Is this normal, or am I doing something wrong ?

 static void Main(string[] args)
    {
        List<string> testList = new List<string>();
        Excel.Application excelApp = new Excel.Application();
        Excel.Workbook workbook = excelApp.Workbooks.Open(@"C:\Users\rnewell\Desktop\FxData.xlsx");
        Excel.Worksheet worksheet = workbook.Sheets[1];
        Excel.Range range = worksheet.UsedRange;

        int rowCount = range.Rows.Count;
        int colCount = range.Columns.Count;



        int rowCounter = 1;
        int colCounter = 1;

        while (rowCounter < rowCount)
        {
            colCounter = 1;
            while (colCounter <= colCount)
            {
                //Console.Write(range.Cells[rowCounter, colCounter].Value2.ToString() + " ");
                testList.Add(range.Cells[rowCounter, colCounter].Value2.ToString());
                colCounter++;
            }
            Console.WriteLine();
            rowCounter++;


        }



        Console.ReadKey();
        excelApp.Workbooks.Close();


    }

@TimWilliams' comment is the correct answer. Reading a single cell takes as long as reading a range of any size. This is the overhead of talking to the COM layer, and you are incurring it thousands of times. You should write the range to an object[,] , and then access that array cell by cell.

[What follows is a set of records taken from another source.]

(* ===== verification/FastSet.v ===== *)
(** * ext::fast_set: the AVL tree on the bump allocator, as an ordered set

    kernel/lib/basic_set.h defines fast_set as the tree with bump_allocator
    over page_allocator.  Here it discharges [OrderedSetLaws], so that what
    is proved of contiguous_allocator_t holds with the trees it really uses.
    Running out of memory is a panic there; [ChunkSupply] says that there is
    another chunk. *)

From stdpp Require Import base tactics list numbers option gmap sorting.
From S2P Require Import Prelude OrderedSet AvlTree AvlRep AvlFocus AvlSearch AvlInsert AvlSwap AvlDelete AvlErase AvlOps BumpAlloc.

#[local] Open Scope Z_scope.

Class ChunkSupply (P : Type) `{ChunkAlloc P} := {
  chunk_init : P;
  chunk_init_none : chunks chunk_init = [];
  chunk_supply : ∀ h : P, is_Some (chunk_allocate h)
}.

(** ext::less on pairs *)
Definition elt_cmp (x y : elt) : bool := bool_decide (elt_lt x y).

#[export] Instance elt_cmp_order : CmpOrder elt_cmp.
Proof.
  unfold elt_cmp. split.
  - intros x. apply bool_decide_eq_false. apply elt_lt_irrefl.
  - intros x y z Hxy%bool_decide_eq_true Hyz%bool_decide_eq_true. apply bool_decide_eq_true. by etrans.
  - intros x y Hxy%bool_decide_eq_false Hyx%bool_decide_eq_false. by destruct (elt_trichotomy x y) as [?|[?|?]].
Qed.

Lemma cmp_lt x y : lt elt_cmp x y ↔ elt_lt x y.
Proof. unfold lt, elt_cmp. apply bool_decide_eq_true. Qed.

Section iteration.
Context {K A : Type} `{NodeAlloc A} (cmp : K → K → bool) `{!CmpOrder cmp}.
Abbreviation tree := (tree_t K A).

(** for (it = begin(); it != end(); ++it): the items, in turn *)
Fixpoint items_from (fuel : nat) (p : ptr) : M tree (list K) :=
  match fuel with
  | O => throw OutOfFuel
  | S fuel =>
      if is_null p then mret []
      else k ← item p; q ← tree_next p; l ← items_from fuel q; mret (k :: l)
  end.
Definition tree_items : M tree (list K) := f ← gets tree_fuel; p ← gets first; items_from f p.

Lemma items_from_spec s L2 : ∀ L1 fuel,
  tree_inv cmp s (L1 ++ L2) → (length L2 < fuel)%nat →
  items_from fuel (fst <$> head L2) s = Done (L2.*2, s).
Proof.
  induction L2 as [|[a k] L2 IH]; intros L1 [|fuel] Hi Hfu; try (simpl in Hfu; lia); [done|].
  cbn [items_from head fmap option_fmap option_map fst is_null].
  destruct (entry_focus cmp s _ _ _ _ Hi) as (c & b & l & r & Hf & _).
  erewrite bind_item; [|by eapply focus_node|done]. rewrite (bind_done _ _ _ _ _ (next_spec cmp _ _ _ _ _ Hi)).
  rewrite (bind_done _ _ _ _ _ (IH (L1 ++ [(a, k)]) fuel ltac:(by rewrite <- app_assoc) ltac:(simpl in Hfu; lia))). done.
Qed.

(** Iteration yields the items in order. *)
Lemma tree_items_spec s L : tree_inv cmp s L → tree_items s = Done (L.*2, s).
Proof.
  intros Hi. unfold tree_items. run. rewrite (ti_first _ _ _ Hi).
  pose proof Hi as [(t & Hf & _ & He) _ _ _ _ _]. pose proof (focus_fuel _ _ _ Hf) as Hfu.
  rewrite <- ents_addrs, He, length_fmap in Hfu. simpl in Hfu. apply (items_from_spec s L []); [done|lia].
Qed.
End iteration.

Section fast_set.
Context {P : Type} `{ChunkAlloc P} `{!ChunkSupply P} `{ItemSize}.

Abbreviation ftree := (tree_t elt (bump_t P)).
Definition fs_ok (t : ftree) : Prop := ∃ L, tree_inv elt_cmp t L.

Record fast_set := FastSet { fs_tree : ftree; fs_inv : fs_ok fs_tree }.
Implicit Types (s : fast_set) (e x : elt).

(** There is always a node. *)
Lemma bump_supply (h : bump_t P) X : alloc_ok h X → is_Some (allocate h).
Proof.
  intros [F Hi]. cbn. unfold bump_allocate. destruct (first_free h); [eauto|].
  destruct (1 <=? u64 (page_capacity - bump_index h)) eqn:Hr.
  - pose proof (bi_page _ _ _ Hi) as Hpg. destruct (current_page h); cbn; [eauto|]. rewrite Hpg, Z.sub_diag in Hr. done.
  - destruct (chunk_supply (pages h)) as [[q p] ->]. eauto.
Qed.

    int rowCount = range.Rows.Count;
    int colCount = range.Columns.Count;

    object[,] values= range.Value2;

    int rowCounter = 1;
    int colCounter = 1;

    while (rowCounter < rowCount)
    {
        colCounter = 1;
        while (colCounter <= colCount)
        {
            // check for null?
            testList.Add(values[rowCounter, colCounter].ToString());
        }
    }

Note that the array will be one-based instead of zero-based like normal C# arrays. The data will go from 1 to rowCount and from 1 to colCount, but Rows and Columns properties will return rowCount and colCount, not 1 + rowCount and 1 + colCount. If you want to write data back, you can use a zero-based array of the right size (in fact you have to AFAIK since you can't create a one-based array) and it will work fine.

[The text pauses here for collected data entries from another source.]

(* ===== verification/ContigTrees.v ===== *)
(** * The linear address allocator on its trees

    The same calls on two implementations of the ordered set return the same
    addresses and stop at the same assertions: what [ContigAllocThms] shows
    with sorted lists in view is what the allocator does on the AVL trees of
    kernel/lib/basic_set.h with the bump allocator of kernel/lib/cc/memory.h. *)

From stdpp Require Import base tactics list numbers option gmap sorting.
From S2P Require Import Prelude OrderedSet BumpAlloc FastSet ContigAlloc.

#[local] Open Scope Z_scope.

(** ** Two implementations of the set *)

Lemma sorted_same (l1 l2 : list elt) :
  StronglySorted elt_lt l1 → StronglySorted elt_lt l2 → (∀ x, x ∈ l1 ↔ x ∈ l2) → l1 = l2.
Proof.
  intros H1. revert l2. induction H1 as [|x l1 Hl1 IH Hx]; intros l2 H2 Hel.
  - destruct l2 as [|y l2]; [done|]. pose proof (proj2 (Hel y) ltac:(by left)) as Hy%elem_of_nil. done.
  - destruct H2 as [|y l2 Hl2 Hy]; [pose proof (proj1 (Hel x) ltac:(by left)) as Hn%elem_of_nil; done|].
    rewrite Forall_forall in Hx, Hy.
    assert (x = y) as <-.
    { pose proof (proj1 (Hel x) ltac:(by left)) as [?|Hin]%elem_of_cons; [done|].
      pose proof (proj2 (Hel y) ltac:(by left)) as [?|Hin']%elem_of_cons; [done|].
      destruct (elt_lt_irrefl x). etrans; [by apply Hx|by apply Hy]. }
    f_equal. apply IH; [done|]. intros z. specialize (Hel z). rewrite !elem_of_cons in Hel.
    assert (z ∈ l1 → z ≠ x) by (intros Hz ->; by apply (elt_lt_irrefl x), Hx).
    assert (z ∈ l2 → z ≠ x) by (intros Hz ->; by apply (elt_lt_irrefl x), Hy).
    naive_solver.
Qed.

Section two_sets.
Context {T1 T2 : Type} `{OS1 : OrderedSet T1} `{LW1 : !OrderedSetLaws T1} `{OS2 : OrderedSet T2} `{LW2 : !OrderedSetLaws T2}.
Implicit Types (s : T1) (t : T2) (e : elt).

Definition same_elems s t : Prop := elems s = elems t.

Lemma same_insert e s t :
  same_elems s t → same_elems (set_insert e s).1 (set_insert e t).1 ∧ (set_insert e s).2 = (set_insert e t).2.
Proof.
  intros Hs. unfold same_elems in *. split; [|by rewrite !law_insert_new, Hs].
  apply sorted_same; [apply law_sorted..|]. intros x. by rewrite !law_insert, Hs.
Qed.
Lemma same_erase e s t :
  same_elems s t → same_elems (set_erase e s).1 (set_erase e t).1 ∧ (set_erase e s).2 = (set_erase e t).2.
Proof.
  intros Hs. unfold same_elems in *. split; [|by rewrite !law_erase_found, Hs].
  apply sorted_same; [apply law_sorted..|]. intros x. by rewrite !law_erase, Hs.
Qed.

Lemma elt_not_lt x y : ¬ elt_lt x y → ¬ elt_lt y x → x = y.
Proof. intros H1 H2. by destruct (elt_trichotomy x y) as [?|[?|?]]. Qed.

Lemma same_lower_bound e s t : same_elems s t → set_lower_bound e s = set_lower_bound e t.
Proof.
  intros Hs. unfold same_elems in Hs.
  destruct (set_lower_bound e s) as [x|] eqn:E1, (set_lower_bound e t) as [y|] eqn:E2; [| | |done].
  - apply law_lower_bound_some in E1 as (H1 & H2 & H3), E2 as (H4 & H5 & H6). f_equal. rewrite Hs in *. apply elt_not_lt; auto.
  - apply law_lower_bound_some in E1 as (H1 & H2 & _). rewrite Hs in H1. exfalso. by apply H2, (law_lower_bound_none _ _ E2).
  - apply law_lower_bound_some in E2 as (H1 & H2 & _). rewrite <- Hs in H1. exfalso. by apply H2, (law_lower_bound_none _ _ E1).
Qed.
Lemma same_next e s t : same_elems s t → set_next e s = set_next e t.
Proof.
  intros Hs. unfold same_elems in Hs.
  destruct (set_next e s) as [x|] eqn:E1, (set_next e t) as [y|] eqn:E2; [| | |done].
  - apply law_next_some in E1 as (H1 & H2 & H3), E2 as (H4 & H5 & H6). f_equal. rewrite Hs in *. apply elt_not_lt; auto.
  - apply law_next_some in E1 as (H1 & H2 & _). rewrite Hs in H1. exfalso. by apply (law_next_none _ _ E2 _ H1).
  - apply law_next_some in E2 as (H1 & H2 & _). rewrite <- Hs in H1. exfalso. by apply (law_next_none _ _ E1 _ H1).
Qed.
Lemma same_prev it s t : same_elems s t → set_prev it s = set_prev it t.
Proof.
  intros Hs. unfold same_elems in Hs.
  destruct (set_prev it s) as [x|] eqn:E1, (set_prev it t) as [y|] eqn:E2; [| | |done].
  - apply law_prev_some in E1 as (H1 & H2 & H3), E2 as (H4 & H5 & H6). f_equal. rewrite Hs in *. apply elt_not_lt; auto.
  - apply law_prev_some in E1 as (H1 & H2 & _). rewrite Hs in H1. destruct (law_prev_none _ _ E2 _ H1) as (e & -> & Hn). exfalso. by apply Hn, H2.
  - apply law_prev_some in E2 as (H1 & H2 & _). rewrite <- Hs in H1. destruct (law_prev_none _ _ E1 _ H1) as (e & -> & Hn). exfalso. by apply Hn, H2.
Qed.
Lemma same_size s t : same_elems s t → set_size s = set_size t.
Proof. unfold set_size, same_elems. by intros ->. Qed.
End two_sets.

(** ** Two runs *)

Section runs.
Context {T1 T2 : Type} `{OS1 : OrderedSet T1} `{LW1 : !OrderedSetLaws T1} `{OS2 : OrderedSet T2} `{LW2 : !OrderedSetLaws T2}.

Record sim (s : contig T1) (t : contig T2) : Prop := Sim {
  sim_size : same_elems (free_addr_by_size s) (free_addr_by_size t);
  sim_addr : same_elems (free_addr_by_addr s) (free_addr_by_addr t);
  sim_base : linear_base s = linear_base t;
  sim_ready : ready s = ready t
}.

Definition same_outcome {X} (o1 : outcome (X * contig T1)) (o2 : outcome (X * contig T2)) : Prop :=
  match o1, o2 with
  | Done (x, s), Done (y, t) => x = y ∧ sim s t
  | Fault e, Fault f => e = f
  | _, _ => False
  end.
Definition agree {X} (m1 : M (contig T1) X) (m2 : M (contig T2) X) : Prop :=
  ∀ s t, sim s t → same_outcome (m1 s) (m2 t).

Lemma agree_bind {X Y} m1 m2 (f1 : X → M (contig T1) Y) f2 :
  agree m1 m2 → (∀ x, agree (f1 x) (f2 x)) → agree (m1 ≫= f1) (m2 ≫= f2).
Proof.
  intros Hm Hf s t Hst. specialize (Hm s t Hst). unfold mbind, M_bind, same_outcome in *.
  destruct (m1 s) as [[x s']|e], (m2 t) as [[y t']|f]; try done. destruct Hm as [-> Hst']. by apply Hf.
Qed.
Lemma agree_state {X} (f1 : contig T1 → M (contig T1) X) f2 :
  (∀ s t, sim s t → same_outcome (f1 s s) (f2 t t)) → agree (gets id ≫= f1) (gets id ≫= f2).
Proof. intros Hf s t Hst. by apply Hf. Qed.
Lemma agree_mret {X} (x : X) : agree (mret x) (mret x).
Proof. by intros s t Hst. Qed.
Lemma agree_throw {X} e : agree (X := X) (throw e) (throw e).
Proof. by intros s t Hst. Qed.
Lemma agree_gets {X} (f1 : contig T1 → X) f2 : (∀ s t, sim s t → f1 s = f2 t) → agree (gets f1) (gets f2).
Proof. intros Hf s t Hst. split; [by apply Hf|done]. Qed.
Lemma agree_modify f1 f2 : (∀ s t, sim s t → sim (f1 s) (f2 t)) → agree (modify f1) (modify f2).
Proof. intros Hf s t Hst. split; [done|by apply Hf]. Qed.
Lemma agree_if {X} (b : bool) (m1 m1' : M (contig T1) X) m2 m2' :
  agree m1 m2 → agree m1' m2' → agree (if b then m1 else m1') (if b then m2 else m2').
Proof. by destruct b. Qed.

Lemma agree_size_insert e : agree (size_insert e) (size_insert e).
Proof.
  intros s t [Hs Ha Hb Hr]. destruct (same_insert e _ _ Hs) as [H3 H4]. unfold size_insert.
  destruct (set_insert e (free_addr_by_size s)), (set_insert e (free_addr_by_size t)). by split.
Qed.
Lemma agree_size_erase e : agree (size_erase e) (size_erase e).
Proof.
  intros s t [Hs Ha Hb Hr]. destruct (same_erase e _ _ Hs) as [H3 H4]. unfold size_erase.
  destruct (set_erase e (free_addr_by_size s)), (set_erase e (free_addr_by_size t)). by split.
Qed.
Lemma agree_addr_insert e : agree (addr_insert e) (addr_insert e).
Proof.
  intros s t [Hs Ha Hb Hr]. destruct (same_insert e _ _ Ha) as [H3 H4]. unfold addr_insert.
  destruct (set_insert e (free_addr_by_addr s)), (set_insert e (free_addr_by_addr t)). by split.
Qed.
Lemma agree_addr_erase e : agree (addr_erase e) (addr_erase e).
Proof.
  intros s t [Hs Ha Hb Hr]. destruct (same_erase e _ _ Ha) as [H3 H4]. unfold addr_erase.
  destruct (set_erase e (free_addr_by_addr s)), (set_erase e (free_addr_by_addr t)). by split.
Qed.
Lemma agree_validate : agree validate_locked validate_locked.
Proof. apply agree_gets. intros s t [Hs Ha _ _]. unfold same_elems in *. by rewrite Hs, Ha. Qed.
Lemma agree_kassert b : agree (kassert b) (kassert b).
Proof. destruct b; [apply agree_mret|apply agree_throw]. Qed.

(** The two sizes are compared in both runs. *)
Lemma agree_sizes {X} (k1 : M (contig T1) X) k2 :
  agree k1 k2 →
  agree (s ← gets id; kassert (bool_decide (set_size (free_addr_by_addr s) = set_size (free_addr_by_size s)));; k1)
        (s ← gets id; kassert (bool_decide (set_size (free_addr_by_addr s) = set_size (free_addr_by_size s)));; k2).
Proof.
  intros Hk. apply agree_state. intros s t Hst. pose proof Hst as [Hs Ha _ _].
  rewrite (same_size _ _ Hs), (same_size _ _ Ha). apply (agree_bind _ _ _ _ (agree_kassert _) (λ _, Hk) s t Hst).
Qed.
End runs.

Create HintDb agree.
#[export] Hint Resolve agree_mret agree_throw agree_size_insert agree_size_erase agree_addr_insert agree_addr_erase
  agree_validate agree_kassert : agree.

(** Two equal texts agree when the operations in them do. *)
Ltac agree := repeat (intros; first
  [ solve [auto with agree nocore] | apply agree_sizes | apply agree_bind | apply agree_if
  | solve [apply agree_gets; by intros ? ? []]
  | solve [apply agree_gets; intros ? ? []; auto using same_lower_bound, same_next, same_prev, same_size]
  | solve [apply agree_modify; intros ? ? []; split; cbn; congruence]
  | match goal with
    | |- agree (match ?x with _ => _ end) _ => destruct x
    end ]).

Section ops.
Context {T1 T2 : Type} `{OS1 : OrderedSet T1} `{LW1 : !OrderedSetLaws T1} `{OS2 : OrderedSet T2} `{LW2 : !OrderedSetLaws T2}.
Abbreviation agree := (agree (T1 := T1) (T2 := T2)).

Lemma agree_contig_init a n : agree (contig_init a n) (contig_init a n).
Proof. unfold contig_init. agree. Qed.
Lemma agree_alloc_linear n : agree (alloc_linear n) (alloc_linear n).
Proof. unfold alloc_linear. agree. Qed.
Lemma agree_carve_item e a z : agree (carve_item e a z) (carve_item e a z).
Proof. unfold carve_item. agree. Qed.
#[local] Hint Resolve agree_carve_item : agree.
Lemma agree_take_loop fuel lo hi a z : agree (take_loop fuel lo hi a z) (take_loop fuel lo hi a z).
Proof. revert lo. induction fuel as [|fuel IH]; intros lo; cbn [take_loop]; agree. Qed.
#[local] Hint Resolve agree_take_loop : agree.

Lemma agree_take_linear a n b : agree (take_linear a n b) (take_linear a n b).
Proof.
  unfold take_linear. apply agree_bind; [apply agree_kassert|intros _]. apply agree_state. intros s t Hst. pose proof Hst as [Hs Ha _ _].
  rewrite (same_size _ _ Hs), (same_size _ _ Ha), (same_lower_bound (a, 0) _ _ Ha), (same_lower_bound (u64 (a + n), 0) _ _ Ha).
  rewrite (same_prev _ _ _ Ha). unfold same_elems in Ha. rewrite Ha.
  match goal with |- same_outcome (?m1 s) (?m2 t) => apply (λ H : agree m1 m2, H s t Hst) end. agree.
Qed.

Lemma agree_extract_inserted e node : agree (extract_inserted e node) (extract_inserted e node).
Proof. destruct node; cbn [extract_inserted]; agree. Qed.
#[local] Hint Resolve agree_extract_inserted : agree.
Lemma agree_release_succ fuel e node it a n z : agree (release_succ fuel e node it a n z) (release_succ fuel e node it a n z).
Proof. revert node it n. induction fuel as [|fuel IH]; intros node it n; cbn [release_succ]; agree. Qed.
#[local] Hint Resolve agree_release_succ : agree.
Lemma agree_release_linear a n : agree (release_linear a n) (release_linear a n).
Proof. unfold release_linear. agree. Qed.
End ops.
#[export] Hint Resolve agree_contig_init agree_alloc_linear agree_take_linear agree_release_linear : agree.

(** ** Any sequence of calls *)

Inductive contig_call :=
  | CallInit (addr size : Z)
  | CallAlloc (size : Z)
  | CallTake (addr size : Z) (require_free : bool)
  | CallRelease (addr size : Z).

Section calls.
Context {T : Type} `{OS : OrderedSet T}.

(** One call, with what it returns as a number *)
Definition contig_step (c : contig_call) : M (contig T) Z :=
  match c with
  | CallInit a n => contig_init a n;; mret 0
  | CallAlloc n => alloc_linear n
  | CallTake a n b => r ← take_linear a n b; mret (Z.b2z r)
  | CallRelease a n => release_linear a n;; mret 0
  end.

Fixpoint contig_calls (cs : list contig_call) : M (contig T) (list Z) :=
  match cs with
  | [] => mret []
  | c :: cs => r ← contig_step c; rs ← contig_calls cs; mret (r :: rs)
  end.

(** The results of the calls on a new allocator, and the free ranges after *)
Definition contig_trace (base : Z) (cs : list contig_call) : outcome (list Z * list elt) :=
  match contig_calls cs (Contig set_empty set_empty base false) with
  | Done (rs, s) => Done (rs, elems (free_addr_by_addr s))
  | Fault e => Fault e
  end.
End calls.

Section independence.
Context {T1 T2 : Type} `{OS1 : OrderedSet T1} `{LW1 : !OrderedSetLaws T1} `{OS2 : OrderedSet T2} `{LW2 : !OrderedSetLaws T2}.

Lemma agree_calls cs : agree (T1 := T1) (T2 := T2) (contig_calls cs) (contig_calls cs).
Proof.
  induction cs as [|c cs IH]; cbn [contig_calls]; agree. destruct c; cbn [contig_step]; agree.
Qed.

Lemma traces_agree base cs : contig_trace (T := T1) base cs = contig_trace (T := T2) base cs.
Proof.
  assert (sim (T1 := T1) (T2 := T2) (Contig set_empty set_empty base false) (Contig set_empty set_empty base false)) as Hs.
  { split; try done; unfold same_elems; cbn [free_addr_by_size free_addr_by_addr]; by rewrite !law_empty. }
  pose proof (agree_calls cs _ _ Hs) as Ha. unfold contig_trace, same_outcome in *.
  destruct (contig_calls cs _) as [[rs s]|e], (contig_calls cs _) as [[rs' s']|e']; try done; [|by subst].
  destruct Ha as [-> Hs']. by rewrite (sim_addr _ _ Hs' : elems _ = elems _).
Qed.
End independence.


(** ** A run *)

Definition demo_calls : list contig_call :=
  [CallInit 0x400000 0x100000; CallAlloc 0x3000; CallAlloc 0x2000; CallTake 0x480000 0x1000 true;
   CallRelease 0x400000 0x3000; CallAlloc 0x1000; CallRelease 0x403000 0x2000].

Lemma contig_alloc_on_trees_run :
  contig_trace (T := fast_set (P := nat)) 0 demo_calls
  = Done ([0; 0x400000; 0x403000; 1; 0; 0x400000; 0], [(0x401000, 0x7f000); (0x481000, 0x7f000)]).
Proof. vm_compute. reflexivity. Qed.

Since you are loading data from the Open XML (*.xlsx) file format, I would suggest you use Open XML SDK . It doesn't start Excel in the background which is always a good thing, in particular if you need to run your code non-interactively .

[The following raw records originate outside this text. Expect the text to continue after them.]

(** [first] heads the chain, whatever [next_free] is meanwhile. *)
Lemma offer_pages_spec cb n : ∀ s F R i u first,
  phys_rep (with_next first s) F R → F ≠ [] →
  match offer cb (page_addr s) n i F with
  | None => offer_pages cb n i first u s = Fault AssertFailed
  | Some taken => ∃ s',
      offer_pages cb n i first u s = Done ((default no_entry (head (drop (length taken) F)), u + Z.of_nat (length taken)), s')
      ∧ phys_rep (with_next (default no_entry (head (drop (length taken) F))) s') (drop (length taken) F) (put_to_use taken R)
      ∧ same_pages s s' ∧ next_free s' = next_free s ∧ free_page_count s' = free_page_count s
  end.
Proof.
  induction n as [|n IH]; intros s F R i u first Hr Hne; cbn [offer offer_pages].
  { exists s. rewrite Z.add_0_r. pose proof (pr_chain _ _ _ Hr) as Hch%chain_head. cbn in Hch. subst first. by cbn. }
  pose proof (pr_chain _ _ _ Hr) as Hch. destruct F as [|p F]; [done|].
  pose proof (free_range _ _ _ Hr p ltac:(by left)) as Hp. destruct Hch as (Hf & Hp' & e & He & Hch). cbn in Hf, Hp, He, Hch. subst first.
  assert (entry p s = Done (e, s)) as Hent by (apply entry_run; [lia|done]). rewrite (bind_done _ _ _ _ _ Hent).
  destruct F as [|q F]; [by rewrite (Hch : e = no_entry)|]. destruct Hch as (-> & Hq & Hch).
  rewrite pa_assert_true by (by rewrite link_entry). run. pose proof (addr_run _ _ _ Hr p Hp) as Hadr.
  change (addr_from_index (with_next p s) p) with (addr_from_index s p) in Hadr.
  change (page_addr (with_next p s) p) with (page_addr s p) in Hadr. rewrite Hadr.
  destruct (cb i (page_addr s p)).
  - assert (set_entry p (Z.lor 1 used_mask) s = Done (tt, with_entries (<[Z.to_nat p := 2 ^ 31 + 1]> (entries s)) s)) as Hset.
    { unfold set_entry. rewrite (pr_len _ _ _ Hr : Z.of_nat (length (entries s)) = _). cbn [highest_usable with_next].
      destruct (Z.ltb_spec p 0), (Z.leb_spec (highest_usable s) p); cbn; try lia; done. }
    rewrite (bind_done _ _ _ _ _ Hset). set (s1 := with_entries _ s).
    pose proof (rep_take _ _ _ _ _ Hr He) as Hr1.
    specialize (IH s1 (q :: F) (<[p := 1]> R) (i + 1) (u + 1) q Hr1 ltac:(done)).
    change (page_addr s1) with (page_addr s) in IH.
    destruct (offer cb (page_addr s) n (i + 1) (q :: F)) as [taken|]; cbn [fmap option_fmap option_map]; [|done].
    destruct IH as (s' & Hrun & Hrep & Hsame & Hnx & Hcnt). exists s'. cbn [length drop]. split_and!; try done.
    rewrite Hrun. do 3 f_equal. lia.
  - apply (IH s (p :: q :: F) R (i + 1) u p); [done|done].
Qed.

Lemma take_pages_spec s F R n :
  phys_rep s F R → 0 ≤ n →
  match F with
  | [] => take_pages n s = Fault AssertFailed
  | p :: _ =>
      take_pages n s = if (Z.to_nat n <=? length F)%nat
        then Done (Some p, with_count (u32 (free_page_count s - n)) (with_next (default no_entry (head (drop (Z.to_nat n) F))) s))
        else Done (None, s)
  end.
Proof.
  intros Hr Hn. unfold take_pages. run. pose proof (pr_chain _ _ _ Hr) as Hch. destruct F as [|p F].
  { by rewrite (Hch : next_free s = no_entry). }
  pose proof Hch as (Hp & Hp' & _). rewrite Hp in *. rewrite pa_assert_true by (by rewrite link_entry).
  rewrite (bind_done _ _ _ _ _ (walk_chain_spec s (p :: F) _ _ _ _ Hr Hch (λ _ H, H))).
  by destruct (Z.to_nat n <=? length (p :: F))%nat.
Qed.

(** alloc_multiple, whatever the callback takes *)
Lemma alloc_multiple_spec cb s F R n :
  phys_rep s F R → 0 < n → n * 2 ^ log2_pagesz s < 2 ^ 64 →
  let out := alloc_multiple cb (n * 2 ^ log2_pagesz s) s in
  if decide (F = []) then out = Fault AssertFailed
  else if decide (Z.of_nat (length F) < n) then out = Done (false, s)
  else match offer cb (page_addr s) (Z.to_nat n) 0 F with
       | None => out = Fault AssertFailed
       | Some taken => ∃ s', out = Done (true, s')
           ∧ phys_rep s' (drop (length taken) F) (put_to_use taken R) ∧ same_pages s s'
       end.
Proof.
  intros Hr Hn Hsz out. unfold out, alloc_multiple. destruct (pr_geometry _ _ _ Hr) as (_ & Hl & _). run.
  pose proof (Z.pow_pos_nonneg 2 (log2_pagesz s)) as Hpow.
  rewrite pa_assert_true by (rewrite land_low_mask by lia; by rewrite Z.mod_mul by lia).
  rewrite Z.shiftr_div_pow2, Z.div_mul by lia. destruct (Z.eqb_spec n 0); [lia|].
  pose proof (take_pages_spec s F R n Hr ltac:(lia)) as Htake. destruct F as [|p F].
  { rewrite decide_True by done. by rewrite (bind_fault _ _ _ _ Htake). }
  rewrite decide_False by done. remember (p :: F) as F0 eqn:EF. destruct (Nat.leb_spec (Z.to_nat n) (length F0)) as [Hle|Hgt].
  - rewrite decide_False by lia. rewrite (bind_done _ _ _ _ _ Htake). cbn [mbind].
    set (s1 := with_count _ (with_next _ s)).
    assert (phys_rep (with_next p s1) F0 R) as Hr1.
    { unfold s1. replace p with (next_free s); [|subst F0; apply (pr_chain _ _ _ Hr)]. destruct s; by apply (rep_with_count _ _ _ _ Hr). }
    pose proof (offer_pages_spec cb (Z.to_nat n) s1 F0 R 0 0 p Hr1 ltac:(by subst)) as Hof.
    change (page_addr s1) with (page_addr s) in Hof.
    destruct (offer cb (page_addr s) (Z.to_nat n) 0 F0) as [taken|] eqn:Eo; [|by rewrite (bind_fault _ _ _ _ Hof)].
    destruct Hof as (s2 & Hrun & Hr2 & Hsame & Hnx & _). rewrite (bind_done _ _ _ _ _ Hrun).
    pose proof (offer_length _ _ _ _ _ _ Eo) as Hlen. unfold put_back. destruct (Z.eqb_spec (0 + Z.of_nat (length taken)) n) as [Heq|Hne].
    + run. exists s2. split_and!; try done. unfold s1 in Hnx. cbn [with_count with_next next_free] in Hnx.
      replace (Z.to_nat n) with (length taken) in Hnx by lia. rewrite <- Hnx in Hr2. by destruct s2.
    + run. eexists. split; [done|]. split; [|done]. eapply (rep_with_count _ _ _ _ Hr2).
  - rewrite decide_True by lia. by rewrite (bind_done _ _ _ _ _ Htake).
Qed.
End many.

I've also written a blog post on different methods of accessing data in Excel which you might find useful.

In general, it should be a matter of seconds.

But as you are creating an instance of Excel itself including its addons it may take a long time to initialize everything in your instance.

For your purpose you can use any public domain excel sheet reading library which doesn't launch Excel.